August 2016 saw the Chale Wote Street Art Festival’s sixth edition, which was by far its biggest and best yet. The theme for this year was “Spirit Robot”, which the festival organisers, Accra[dot]Alt, hoped would encourage “the energetic ability of festival participants to create a new encounter with reality that is entirely of our choosing and construction.” This was indisputably and wonderfully achieved through the multitude of opportunities created by Chale Wote 2016 for interactions between festival attendees and artists.

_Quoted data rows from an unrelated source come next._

(** * Weather agent: extraction, validation and the two response bridges

    A shallow embedding of [src/agents/weather_agent.py].

    - Python [str] values are lists of Unicode code points; [strip],
      [in], [split], [join] and slicing are written out on them.
    - An exception that would leave a block of code is a value
      [inl e]; a normal result is [inr v].  [try]/[except] is a match.
    - The libraries the agent calls ([json], pydantic's scalar
      validators, the rendering of an exception as text) are the
      operations of the class [PyLib]; the agent's own code is
      translated on top of them.
    - [print] calls are left out: standard output is taken to accept
      what is printed. *)

From Stdlib Require Import ZArith NArith Ascii String DecimalString.
From stdpp Require Import base tactics option list numbers strings gmap.

Local Open Scope nat_scope.
Set Warnings "-register-all".

(** ** Text *)

Module Text.

(** A code point. *)
Definition char : Type := N.

(** A Python [str]. *)
Definition str : Type := list char.

(** The [str] of an ASCII literal of the source. *)
Definition lit (s : string) : str :=
  N_of_ascii <$> list_ascii_of_string s.

(** [c.isspace()]: the characters [str.strip()] removes. *)
Definition isspace (c : char) : bool :=
  ((9 <=? c) && (c <=? 13) || (28 <=? c) && (c <=? 32)
   || (c =? 133) || (c =? 160) || (c =? 5760)
   || (8192 <=? c) && (c <=? 8202)
   || (c =? 8232) || (c =? 8233) || (c =? 8239) || (c =? 8287)
   || (c =? 12288))%N.

Fixpoint lstrip (s : str) : str :=
  match s with
  | c :: s' => if isspace c then lstrip s' else s
  | [] => []
  end.

Definition rstrip (s : str) : str := reverse (lstrip (reverse s)).

(** [s.strip()] *)
Definition strip (s : str) : str := rstrip (lstrip s).

(** [s.startswith(p)] *)
Fixpoint startswith (p s : str) : bool :=
  match p, s with
  | [], _ => true
  | a :: p', b :: s' => bool_decide (a = b) && startswith p' s'
  | _ :: _, [] => false
  end.

(** [s.find(sep)], with [None] for Python's [-1]. *)
Fixpoint find (sep s : str) : option nat :=
  if startswith sep s then Some 0
  else match s with
       | [] => None
       | _ :: s' => S <$> find sep s'
       end.

(** [sep in s] *)
Definition contains (sep s : str) : bool :=
  match find sep s with Some _ => true | None => false end.

(** [s.split(sep)] for a non-empty [sep]: cut at each occurrence found
    from the left, restarting the search behind the occurrence.  [n]
    bounds the number of cuts. *)
Fixpoint split_upto (n : nat) (sep s : str) : list str :=
  match n with
  | 0 => [s]
  | S n' =>
      match find sep s with
      | None => [s]
      | Some i => take i s :: split_upto n' sep (drop (i + length sep) s)
      end
  end.

Definition split (sep s : str) : list str := split_upto (length s) sep s.

(** [sep.join(l)] *)
Fixpoint join (sep : str) (l : list str) : str :=
  match l with
  | [] => []
  | [x] => x
  | x :: l' => x ++ sep ++ join sep l'
  end.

The Monday through to Friday were filled by The Open Gallery and Labs; a series of fascinating and inspiring exhibitions, film screenings, talks, performances and conversations, by numerous celebrated and up-and-coming local and international contributors, held at several attractive venues around Accra. These gathered momentum through the week, and fuelled the weekend’s colourful crescendo on the streets of Jamestown. The most consistent and notable presence at the weekday events, for me, were the groups of Ashesi University students, who enthusiastically absorbed everything they saw and heard, and fired carefully considered questions at the panellists of the various discussions, while effortlessly maintaining their too cool for school demeanour… I look forward to seeing what these dialogues will inspire them to do and create in the future. Unfortunately, I only made it to three of the weekday events, but I thoroughly enjoyed them, and will definitely be making an effort to attend more next year.
The main street art elements of the festival take place in the Jamestown district of Accra on the weekend. One of this year’s many international visitors, Sofja Giljova from Estonia, told me, “I really like that it’s in town itself. It’s nice to walk around and not be in this bubble of the festival, but actually explore the neighbourhood.” Exploring the numerous art installations; music, dance, theatre and street performances; street paintings; food stands; and fashion and décor stalls, spread among the streets, alley ways, and inside the historical buildings of Jamestown, certainly makes the Chale Wote weekend the most well-known and well-loved part of the festival.
German visitor, Nicha Von Carnap, felt that the weekend offered, “… a great atmosphere. It’s really chaotic as well. You happen to bump into an amazing performance and then half an hour later there’s just nothing there anymore, and there are so many children playing around you. That brings a nice atmosphere. It’s more like being in a really open neighbourhood than in an upper class arts festival. It feels real, and I like the diversity of it.”
I headed down to Jamestown around midday on both days, and left in the late afternoon, just as the throngs of festival revellers started getting a little too big and pushy (albeit in an enthusiastic and friendly way) for comfort. A friend who’d arrived as I was leaving on the Saturday mentioned later that being there in the evening had been quite unpleasant as there was very little lighting after dark, and navigating the huge crowds became next to impossible. So, my first tip is: Get there early!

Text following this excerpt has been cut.